For simplicity, let's say that script file has commands (one per
line) with syntax "<command><space><parameter>" and only two
commands available= "msg" to print text and "include" to include
another script.
Here is my code:
==============
void parseFile(string file)()
{
enum script = import(file);
mixin(parseScript(script));
}
string parseScript(string script)
{
string code;
foreach(line; script.lineSplitter())
{
auto idx = line.indexOf(' ');
switch(line[0..idx])
{
case "msg"=
code ~= "writeln(\"" ~ line[idx+1..$] ~ "\");";
break;
case "include"=
code ~= "parseFile!\"" ~ line[idx+1..$] ~ "\";";
break;
default= break;
}
}
return code;
}
void main()
{
parseFile!"script";
}
==============
Everything works well until I have included scripts in
subdirectories:
├── dir1
│ ├── dir2
│ │ └── script
│ └── script
└── script
Content:
============== script
msg hello
include dir1/script
============== dir1/script
msg hello from dir1
include dir2/script
============== dir1/dir2/script
msg hello from dir1/dir2
==============
Compilation fails with "Error: file `"dir2/script"` cannot be
found or not in a path specified with `-J`" (I used simple dmd
-J. -run parser.d) which is expected because parse* functions do
not track the directory where the script is located.

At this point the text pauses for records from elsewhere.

(** What [getLineWithTruncatedNumber] does to a line, read off the place
    of the letter: the text between the letter and the next space is the
    number; an empty number is left alone, any other goes through
    [float] and is replaced by its rounded text. *)
Lemma truncated_number_at (self : export.ExportSkein) (c : ascii)
    (pre number post : string) :
  c <> " "%char ->
  position c pre = None ->
  position " "%char number = None ->
  post = "" \/ (exists rest, post = String " " rest) ->
  export.getLineWithTruncatedNumber self c (pre ++ String c (number ++ post))
  = if (number =? "")%string then OK (pre ++ String c (number ++ post))
    else
      value <- py_float number ;;
      OK (pre ++ String c
            (getRoundedToDecimalPlacesString
               (export.decimalPlacesExported self) value ++ post)).
Proof.
  intros Hc Hpre Hnumber Hpost.
  unfold export.getLineWithTruncatedNumber.
  rewrite (find_first _ _ _ Hpre).
  destruct (Z.ltb_spec (Z.of_nat (String.length pre)) 0) as [Hneg | _];
    [lia |].
  pose proof (find_number_end c pre number post Hc Hnumber Hpost) as Hend.
  cbv zeta in Hend. rewrite Hend. clear Hend.
  set (line := pre ++ String c (number ++ post)).
  assert (Hlen : String.length line
                 = (String.length pre + 1 + String.length number
                    + String.length post)%nat).
  { unfold line. rewrite length_append. simpl. rewrite length_append. lia. }
  assert (Hstart : bound line (Z.of_nat (String.length pre) + 1)
                   = (String.length pre + 1)%nat).
  { replace (Z.of_nat (String.length pre) + 1)
      with (Z.of_nat (String.length pre + 1)) by lia.
    apply bound_inside. lia. }
  assert (Hdrop : drop (String.length pre + 1) line = number ++ post).
  { unfold line. replace (pre ++ String c (number ++ post))
      with ((pre ++ String c "") ++ number ++ post)
      by (now rewrite append_assoc).
    replace (String.length pre + 1)%nat
      with (String.length (pre ++ String c ""))
      by (rewrite length_append; reflexivity).
    apply drop_length_append. }
  assert (Hnum : slice line (Z.of_nat (String.length pre) + 1)
                   (Z.of_nat (String.length pre + 1 + String.length number))
                 = number).
  { unfold slice. rewrite Hstart, bound_inside by lia. rewrite Hdrop.
    replace (String.length pre + 1 + String.length number
             - (String.length pre + 1))%nat
      with (String.length number) by lia.
    apply take_length_append. }
  rewrite Hnum.
  destruct (number =? "")%string; [reflexivity |].
  destruct (py_float number) as [value | e]; simpl; [| reflexivity].
  f_equal. unfold slice_to, slice_from. rewrite Hstart.
  rewrite bound_inside by lia.
  replace (take (String.length pre + 1) line) with (pre ++ String c "").
  - replace (drop (String.length pre + 1 + String.length number) line)
      with post.
    + now rewrite append_assoc.
    + unfold line. replace (pre ++ String c (number ++ post))
        with ((pre ++ String c number) ++ post).
      * replace (String.length pre + 1 + String.length number)%nat
          with (String.length (pre ++ String c number))
          by (rewrite length_append; simpl; lia).
        now rewrite drop_length_append.
      * rewrite append_assoc. reflexivity.
  - unfold line. replace (pre ++ String c (number ++ post))
      with ((pre ++ String c "") ++ number ++ post)
      by (now rewrite append_assoc).
    replace (String.length pre + 1)%nat
      with (String.length (pre ++ String c ""))
      by (rewrite length_append; reflexivity).
    now rewrite take_length_append.
Qed.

In this simple example the issue can be fixed by passing path to
script as a parameter to parseScript function. But this doesn't
seem to be flexible and extendable solution because there can be
other commands that might call parseFile indirectly (they can
even be in other modules).
Theoretically this can be solved by doing something like this but
it doesn't work because "static variable `paths` cannot be read
at compile time":
==============
string[] paths;
void parseFile(string file)()
{
enum path = paths.length > 0 ? buildPath(paths[$-1],
file.dirName()) : file.dirName();
paths ~= path;
scope(exit) paths = paths[0..$-1];
enum script = import(buildPath(path, file));
mixin(parseScript(script));
}
==============
Note that the whole point is to do this parsing at compile time.